Area farmers on Monday predicted that COVID-19 could further hamper their industry and put a good many agriculture producers out of business.
The comments came during an hour-long conference call with 2nd Congressional District Rep. Angie Craig, DFL-Minnesota. The conversation included representatives from hospitals and service agencies within the district.
Randy Hanson, a Rice County farmer, also farmed during the 1980s farming crisis, but said the current situation is worse. Back then, he said crop farming was subpar but livestock and dairy pulled other ag producers through. Now, there is no money to make anywhere, and in most places agriculture has become a hobby, something people pay to do.
Hanson predicted that if nothing changes, this will be the last year many farmers will operate due to continued revenue losses, leading to a loss of real estate taxes relied on by the state and local governments. He noted COVID-19 became widespread shortly after the U.S. signed a trade agreement with China Jan. 15. The agreement was supposed to ease problems the trade standoff posed to the ag industry.
He suggested the government mandate 15% ethanol in gasoline to help reduce the burden, noting ethanol is currently priced at about .82 cents per gallon. Hanson expects the move will stop the ongoing closure of ethanol plants.
Steven Read, farmer and president of Rice County Farmers Union, said its focus is on specialty growers based whose businesses are struggling due to the coronavirus.
He noted farmers were struggling prior to the onset of COVID-19, and that the recent economic downtown has further hampered the ag industry. Read predicted many farmers won’t be able to make it through the pandemic if ag lenders are unable to ease some lending requirements.
Craig raised the possibility of re-opening the 2018 farm bill because she believes the current farm safety net is insufficient for producers. She said the beleaguered dairy market has to be helped.
CEO: More funding needed for health care
In the conference call, Northfield Hospital and Clinics President and CEO Steve Underdahl said the hospital system is “doing OK for the moment,” and has a sufficient supply of personal protective equipment. He noted, however, that COVID-19 is posing a major financial impact.
He added that the city-owned hospital is down about $1 million per week between lost revenue and COVID-19 related expenses. In data tracked by the Minnesota Hospital Association, Minnesota hospitals are losing approximately $31 million in revenue per day due to the elimination of elective surgery, and focus on capacity and supplies for the COVID-19 response.
Despite sufficient reserves, Underdahl said health care systems across the country could eventually face an existential crisis if they don’t receive more outside funding.
Concerns for drivers
Acting Director of Hiawathaland Transit Jenny Larson, who also serves as executive director of Three Rivers Community Action Program, said Hiawathaland is fully staffed and is trying to keep employees on board. Ridership is “way down,” she added, but the organization continues providing daily rides for people who need to make necessary trips to the grocery store, pharmacy and other places.
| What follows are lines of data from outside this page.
(** [scan_once] reads one JSON value at the head of [s]; [parse_array] and
    [parse_object] read the items of a container whose opening bracket and
    following white space are consumed.  [fuel] bounds the nesting: every
    call consumes a character before the next call but one. *)
Fixpoint scan_once (fuel : nat) (s : string) : string + (pyobj * string) :=
  match fuel with
  | O => inl "Expecting value"
  | S fuel' =>
      match s with
      | EmptyString => inl "Expecting value"
      | String c rest =>
          if Ascii.eqb c (ascii_of_nat 34) then
            match scanstring rest "" with
            | inl msg => inl msg
            | inr (text, rest') => inr (PStr text, rest')
            end
          else if Ascii.eqb c "{" then
            match skip_whitespace rest with
            | String "}" rest' => inr (PDict [], rest')
            | rest' => parse_object fuel' rest' []
            end
          else if Ascii.eqb c "[" then
            match skip_whitespace rest with
            | String "]" rest' => inr (PList [], rest')
            | rest' => parse_array fuel' rest' []
            end
          else
            match strip_prefix "null" s, strip_prefix "true" s, strip_prefix "false" s with
            | Some r, _, _ => inr (PNone, r)
            | _, Some r, _ => inr (PBool true, r)
            | _, _, Some r => inr (PBool false, r)
            | None, None, None =>
                match strip_prefix "NaN" s, strip_prefix "Infinity" s,
                      strip_prefix "-Infinity" s with
                | Some r, _, _ => inr (PFloat "NaN", r)
                | _, Some r, _ => inr (PFloat "Infinity", r)
                | _, _, Some r => inr (PFloat "-Infinity", r)
                | None, None, None =>
                    match match_number s with
                    | Some res => inr res
                    | None => inl "Expecting value"
                    end
                end
            end
      end
  end
with parse_array (fuel : nat) (s : string) (items : list pyobj) : string + (pyobj * string) :=
  match fuel with
  | O => inl "Expecting value"
  | S fuel' =>
      match scan_once fuel' s with
      | inl msg => inl msg
      | inr (v, rest) =>
          match skip_whitespace rest with
          | String "]" rest' => inr (PList (items ++ [v])%list, rest')
          | String "," rest' => parse_array fuel' (skip_whitespace rest') (items ++ [v])%list
          | _ => inl "Expecting ',' delimiter"
          end
      end
  end
with parse_object (fuel : nat) (s : string) (items : list (string * pyobj))
  : string + (pyobj * string) :=
  match fuel with
  | O => inl "Expecting value"
  | S fuel' =>
      match s with
      | String c rest =>
          if Ascii.eqb c (ascii_of_nat 34) then
            match scanstring rest "" with
            | inl msg => inl msg
            | inr (key, rest1) =>
                match skip_whitespace rest1 with
                | String ":" rest2 =>
                    match scan_once fuel' (skip_whitespace rest2) with
                    | inl msg => inl msg
                    | inr (v, rest3) =>
                        match skip_whitespace rest3 with
                        | String "}" rest' => inr (PDict (dict_set key v items), rest')
                        | String "," rest' =>
                            parse_object fuel' (skip_whitespace rest') (dict_set key v items)
                        | _ => inl "Expecting ',' delimiter"
                        end
                    end
                | _ => inl "Expecting ':' delimiter"
                end
            end
          else inl "Expecting property name enclosed in double quotes"
      | EmptyString => inl "Expecting property name enclosed in double quotes"
      end
  end.

(** [json.loads(s)]: one value, white space allowed around it and nothing
    else.  The message of the exception names the kind of error, as [e.msg]
    does, without the position.  Not modelled: the limits CPython puts on
    the nesting depth and on the number of digits of an integer. *)
Definition loads (s : string) : exn + pyobj :=
  match scan_once (2 * String.length s + 2) (skip_whitespace s) with
  | inl msg => inl (JSONDecodeError msg)
  | inr (v, rest) =>
      match skip_whitespace rest with
      | EmptyString => inr v
      | String _ _ => inl (JSONDecodeError "Extra data")
      end
  end.

End Json.

(** ** Effects: state, exceptions, [try] / [except] *)

Module Effect.

Inductive Outcome (A : Type) : Type :=
| Returned (a : A)
| Raised (e : exn).
Arguments Returned {A} a.
Arguments Raised {A} e.

(** A computation over a state [St]: it returns or raises, and leaves a
    state behind in both cases. *)
Definition M (St A : Type) : Type := St -> Outcome A * St.

Definition ret {St A : Type} (a : A) : M St A := fun s => (Returned a, s).

Definition raise {St A : Type} (e : exn) : M St A := fun s => (Raised e, s).

Definition bind {St A B : Type} (c : M St A) (k : A -> M St B) : M St B :=
  fun s =>
    match c s with
    | (Returned a, s') => k a s'
    | (Raised e, s') => (Raised e, s')
    end.

(** The result of a pure call that may raise. *)
Definition lift {St A : Type} (r : exn + A) : M St A :=
  match r with
  | inl e => raise e
  | inr a => ret a
  end.

(** [try: body / except cls as e: handler e], where [catches e] tells
    whether [e] is an instance of [cls].  What [body] did to the state
    before it raised stays done. *)
Definition try_except_if {St A : Type} (catches : exn -> bool)
    (body : M St A) (handler : exn -> M St A) : M St A :=
  fun s =>
    match body s with
    | (Returned a, s') => (Returned a, s')
    | (Raised e, s') => if catches e then handler e s' else (Raised e, s')
    end.

(** [try: body / except Exception as e: handler e] *)
Definition try_except {St A : Type} : M St A -> (exn -> M St A) -> M St A :=
  try_except_if (fun _ => true).

Declare Scope effect_scope.
Delimit Scope effect_scope with effect.
Notation "x <- c ;; k" := (bind c (fun x => k))
  (at level 61, c at next level, right associativity) : effect_scope.
Notation "c ;; k" := (bind c (fun _ => k))
  (at level 61, right associativity) : effect_scope.
(** X4. [scoreBloodPressure] is 0 exactly for a blood pressure that does
    not parse, and from 1 to 4 for one that does. *)
Theorem scoreBloodPressure_zero_iff_invalid (bp : JSValue) :
  (scoreBloodPressure bp = 0 ↔ valid (parseBloodPressure bp) = false)
  ∧ (valid (parseBloodPressure bp) = true → 1 ≤ scoreBloodPressure bp ≤ 4).
Proof.
  assert (valid (parseBloodPressure bp) = true → 1 ≤ scoreBloodPressure bp ≤ 4)
    as Hvalid.
  { unfold scoreBloodPressure. intros ->. cbn [negb]. repeat case_match; lia. }
  split; [|done]. split.
  - destruct (valid (parseBloodPressure bp)); [|done]. intros H0.
    specialize (Hvalid eq_refl). lia.
  - unfold scoreBloodPressure. by intros ->.
Qed.

Lemma scoreBloodPressure_zero_iff_invalid_witness :
  scoreBloodPressure (VStr "120/80/1") = 0 ∧ 1 ≤ scoreBloodPressure (VStr "-5/-5") ≤ 4.
Proof.
  split.
  - by apply (scoreBloodPressure_zero_iff_invalid (VStr "120/80/1")).
  - by apply (scoreBloodPressure_zero_iff_invalid (VStr "-5/-5")).
Defined.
To keep riders healthy, Hiawathaland has switched to a dial-a-ride only format only. Despite that effort, Larson said drivers are nervous because they have no personal protective equipment care items and are getting close to riders in wheelchairs. She expressed concern this could exacerbate an already existing driver shortage and result in a ride reduction, which would have an impact on customers who have no other means of transportation.
Volunteers are making masks, but Larson believes professionally made ones are needed.
Larson said she’s concerned that federal transportation funding could be at risk with any long-term disruption. Funding is determined in part by revenue, which is down due to decreased ridership.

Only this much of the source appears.